§ WHAT YOU WILL DO:
Copy exactly the lines of the data below that run from the line holding "(** * DOW 30 tracker: the snapshot recorder" through the line holding "rounding to the", both ends included.

[Stored items]
== == ==
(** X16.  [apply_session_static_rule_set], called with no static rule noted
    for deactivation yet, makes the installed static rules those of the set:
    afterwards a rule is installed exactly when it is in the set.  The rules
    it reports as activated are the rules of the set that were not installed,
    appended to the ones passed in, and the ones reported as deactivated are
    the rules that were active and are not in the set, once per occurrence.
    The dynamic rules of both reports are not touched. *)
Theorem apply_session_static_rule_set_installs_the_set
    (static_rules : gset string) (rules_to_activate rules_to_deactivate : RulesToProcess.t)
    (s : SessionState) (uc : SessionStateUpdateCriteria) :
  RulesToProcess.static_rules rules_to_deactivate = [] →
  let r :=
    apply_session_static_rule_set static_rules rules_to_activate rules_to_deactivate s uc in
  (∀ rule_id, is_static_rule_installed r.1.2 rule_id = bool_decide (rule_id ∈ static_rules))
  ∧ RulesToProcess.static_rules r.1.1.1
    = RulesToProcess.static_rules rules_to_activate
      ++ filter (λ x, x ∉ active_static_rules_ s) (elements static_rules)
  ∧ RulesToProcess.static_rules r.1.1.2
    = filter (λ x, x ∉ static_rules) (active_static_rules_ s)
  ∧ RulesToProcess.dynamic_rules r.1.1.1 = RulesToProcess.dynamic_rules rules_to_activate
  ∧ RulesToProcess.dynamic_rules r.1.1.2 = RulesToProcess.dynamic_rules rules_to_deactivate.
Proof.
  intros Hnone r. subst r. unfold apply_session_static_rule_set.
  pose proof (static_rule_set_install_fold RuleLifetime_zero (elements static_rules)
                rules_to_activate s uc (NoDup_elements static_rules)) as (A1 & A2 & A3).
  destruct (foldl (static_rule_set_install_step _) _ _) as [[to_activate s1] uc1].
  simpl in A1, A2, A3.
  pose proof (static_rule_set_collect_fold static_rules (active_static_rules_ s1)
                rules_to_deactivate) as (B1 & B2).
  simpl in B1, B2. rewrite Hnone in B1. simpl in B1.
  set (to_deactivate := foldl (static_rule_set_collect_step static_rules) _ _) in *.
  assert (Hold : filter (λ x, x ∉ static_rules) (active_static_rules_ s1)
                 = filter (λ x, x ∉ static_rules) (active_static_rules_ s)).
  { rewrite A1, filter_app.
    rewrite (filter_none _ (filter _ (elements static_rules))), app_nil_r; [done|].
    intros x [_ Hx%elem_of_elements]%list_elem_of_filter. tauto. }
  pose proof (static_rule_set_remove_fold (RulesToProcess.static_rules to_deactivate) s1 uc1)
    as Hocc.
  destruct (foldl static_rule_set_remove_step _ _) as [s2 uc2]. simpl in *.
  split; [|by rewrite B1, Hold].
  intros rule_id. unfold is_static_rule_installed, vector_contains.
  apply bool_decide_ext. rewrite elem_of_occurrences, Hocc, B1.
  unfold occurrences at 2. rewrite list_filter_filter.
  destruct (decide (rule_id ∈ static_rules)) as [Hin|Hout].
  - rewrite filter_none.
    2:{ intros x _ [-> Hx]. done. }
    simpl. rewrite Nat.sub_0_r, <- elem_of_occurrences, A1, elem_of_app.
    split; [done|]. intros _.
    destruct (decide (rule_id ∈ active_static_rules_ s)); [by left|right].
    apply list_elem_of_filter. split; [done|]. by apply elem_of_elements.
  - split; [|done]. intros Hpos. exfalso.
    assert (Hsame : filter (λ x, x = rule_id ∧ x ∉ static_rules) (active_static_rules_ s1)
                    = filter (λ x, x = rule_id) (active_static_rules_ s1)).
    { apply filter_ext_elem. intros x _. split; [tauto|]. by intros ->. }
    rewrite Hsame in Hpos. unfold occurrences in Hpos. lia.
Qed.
== == ==
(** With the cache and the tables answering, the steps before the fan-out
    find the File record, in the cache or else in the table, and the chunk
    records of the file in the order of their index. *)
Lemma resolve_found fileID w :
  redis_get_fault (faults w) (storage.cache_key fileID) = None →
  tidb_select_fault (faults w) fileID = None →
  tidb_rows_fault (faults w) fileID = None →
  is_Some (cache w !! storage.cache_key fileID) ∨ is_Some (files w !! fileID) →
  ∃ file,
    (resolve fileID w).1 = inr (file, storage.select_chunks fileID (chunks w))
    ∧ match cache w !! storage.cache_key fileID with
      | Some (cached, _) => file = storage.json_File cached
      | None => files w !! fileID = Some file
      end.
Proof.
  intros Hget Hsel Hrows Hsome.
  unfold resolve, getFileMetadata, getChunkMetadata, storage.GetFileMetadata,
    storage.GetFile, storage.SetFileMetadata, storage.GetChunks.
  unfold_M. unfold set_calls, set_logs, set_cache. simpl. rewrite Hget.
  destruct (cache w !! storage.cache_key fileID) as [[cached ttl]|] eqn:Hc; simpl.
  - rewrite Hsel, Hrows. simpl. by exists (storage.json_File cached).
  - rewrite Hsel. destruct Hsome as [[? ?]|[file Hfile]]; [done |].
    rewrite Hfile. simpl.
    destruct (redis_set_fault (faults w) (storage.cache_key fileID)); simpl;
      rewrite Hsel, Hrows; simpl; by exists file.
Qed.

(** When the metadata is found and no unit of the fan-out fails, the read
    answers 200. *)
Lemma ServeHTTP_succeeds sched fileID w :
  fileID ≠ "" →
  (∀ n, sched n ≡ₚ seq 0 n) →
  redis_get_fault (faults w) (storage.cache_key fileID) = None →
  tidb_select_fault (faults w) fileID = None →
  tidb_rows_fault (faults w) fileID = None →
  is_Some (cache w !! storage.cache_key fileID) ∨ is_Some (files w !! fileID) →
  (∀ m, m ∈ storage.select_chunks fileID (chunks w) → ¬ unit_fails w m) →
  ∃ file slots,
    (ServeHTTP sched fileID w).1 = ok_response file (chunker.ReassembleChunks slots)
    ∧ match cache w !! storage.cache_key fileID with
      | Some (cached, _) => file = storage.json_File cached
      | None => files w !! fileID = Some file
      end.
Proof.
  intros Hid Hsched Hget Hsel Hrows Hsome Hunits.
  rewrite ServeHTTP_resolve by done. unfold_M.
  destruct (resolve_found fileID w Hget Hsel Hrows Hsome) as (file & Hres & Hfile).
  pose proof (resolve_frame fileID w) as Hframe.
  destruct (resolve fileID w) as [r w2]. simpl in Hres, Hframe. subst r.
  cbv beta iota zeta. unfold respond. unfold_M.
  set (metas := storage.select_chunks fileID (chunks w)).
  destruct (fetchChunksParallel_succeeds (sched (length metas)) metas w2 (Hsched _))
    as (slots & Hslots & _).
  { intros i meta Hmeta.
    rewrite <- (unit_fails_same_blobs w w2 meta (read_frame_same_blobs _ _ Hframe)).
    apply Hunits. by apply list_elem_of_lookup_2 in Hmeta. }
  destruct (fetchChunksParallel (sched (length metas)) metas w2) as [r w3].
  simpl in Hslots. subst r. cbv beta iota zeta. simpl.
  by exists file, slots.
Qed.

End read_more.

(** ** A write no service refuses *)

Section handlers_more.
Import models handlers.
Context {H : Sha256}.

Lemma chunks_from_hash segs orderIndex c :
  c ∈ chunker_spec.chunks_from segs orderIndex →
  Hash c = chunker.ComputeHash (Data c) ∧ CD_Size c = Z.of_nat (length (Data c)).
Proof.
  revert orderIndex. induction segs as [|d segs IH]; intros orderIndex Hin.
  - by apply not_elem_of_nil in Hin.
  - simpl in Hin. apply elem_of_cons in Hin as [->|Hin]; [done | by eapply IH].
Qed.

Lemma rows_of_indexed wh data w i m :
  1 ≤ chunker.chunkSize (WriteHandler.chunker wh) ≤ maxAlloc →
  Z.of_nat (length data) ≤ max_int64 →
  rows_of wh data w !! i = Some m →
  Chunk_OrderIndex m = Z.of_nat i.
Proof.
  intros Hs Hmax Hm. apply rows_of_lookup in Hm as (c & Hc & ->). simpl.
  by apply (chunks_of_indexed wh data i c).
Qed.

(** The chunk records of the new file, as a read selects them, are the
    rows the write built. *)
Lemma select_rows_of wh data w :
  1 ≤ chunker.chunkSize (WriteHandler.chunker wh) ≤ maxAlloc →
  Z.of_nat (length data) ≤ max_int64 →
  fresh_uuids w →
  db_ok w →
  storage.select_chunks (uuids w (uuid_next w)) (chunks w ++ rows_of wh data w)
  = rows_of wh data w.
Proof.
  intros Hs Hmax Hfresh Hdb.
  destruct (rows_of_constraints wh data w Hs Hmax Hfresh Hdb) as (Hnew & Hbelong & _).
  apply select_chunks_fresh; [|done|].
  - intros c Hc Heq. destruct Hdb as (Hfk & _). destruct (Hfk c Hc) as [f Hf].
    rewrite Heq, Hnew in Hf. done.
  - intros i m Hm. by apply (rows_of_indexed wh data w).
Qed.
== == ==
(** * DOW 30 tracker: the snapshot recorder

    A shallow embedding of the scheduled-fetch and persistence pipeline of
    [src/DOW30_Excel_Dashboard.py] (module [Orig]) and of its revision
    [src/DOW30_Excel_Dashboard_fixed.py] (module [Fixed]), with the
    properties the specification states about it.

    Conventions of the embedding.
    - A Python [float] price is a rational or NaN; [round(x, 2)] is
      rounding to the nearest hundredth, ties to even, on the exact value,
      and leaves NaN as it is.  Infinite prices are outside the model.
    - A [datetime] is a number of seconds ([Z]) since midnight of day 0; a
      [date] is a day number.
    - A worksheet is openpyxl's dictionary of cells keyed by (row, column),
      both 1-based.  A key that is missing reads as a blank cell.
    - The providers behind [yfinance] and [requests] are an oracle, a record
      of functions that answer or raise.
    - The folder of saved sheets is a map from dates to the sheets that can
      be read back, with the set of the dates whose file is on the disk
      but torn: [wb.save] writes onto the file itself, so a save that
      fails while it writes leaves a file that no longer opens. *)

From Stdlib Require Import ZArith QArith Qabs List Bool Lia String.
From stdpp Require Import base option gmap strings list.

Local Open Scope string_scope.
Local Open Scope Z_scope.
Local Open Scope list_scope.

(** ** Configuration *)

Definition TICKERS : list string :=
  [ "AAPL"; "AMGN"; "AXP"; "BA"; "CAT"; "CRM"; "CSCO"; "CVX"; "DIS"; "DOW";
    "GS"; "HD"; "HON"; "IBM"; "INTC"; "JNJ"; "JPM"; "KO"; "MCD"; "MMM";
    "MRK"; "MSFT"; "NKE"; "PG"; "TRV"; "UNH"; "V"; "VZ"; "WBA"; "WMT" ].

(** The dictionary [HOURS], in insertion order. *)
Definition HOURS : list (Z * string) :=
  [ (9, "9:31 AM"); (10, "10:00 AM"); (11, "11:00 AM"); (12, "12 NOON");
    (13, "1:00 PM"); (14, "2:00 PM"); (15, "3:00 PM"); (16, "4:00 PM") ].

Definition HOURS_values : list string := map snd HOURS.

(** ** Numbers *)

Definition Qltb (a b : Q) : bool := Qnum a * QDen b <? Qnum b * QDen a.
== == ==
§ EXERCISE RESPONSE:
(** * DOW 30 tracker: the snapshot recorder

    A shallow embedding of the scheduled-fetch and persistence pipeline of
    [src/DOW30_Excel_Dashboard.py] (module [Orig]) and of its revision
    [src/DOW30_Excel_Dashboard_fixed.py] (module [Fixed]), with the
    properties the specification states about it.

    Conventions of the embedding.
    - A Python [float] price is a rational or NaN; [round(x, 2)] is
      rounding to the nearest hundredth, ties to even, on the exact value,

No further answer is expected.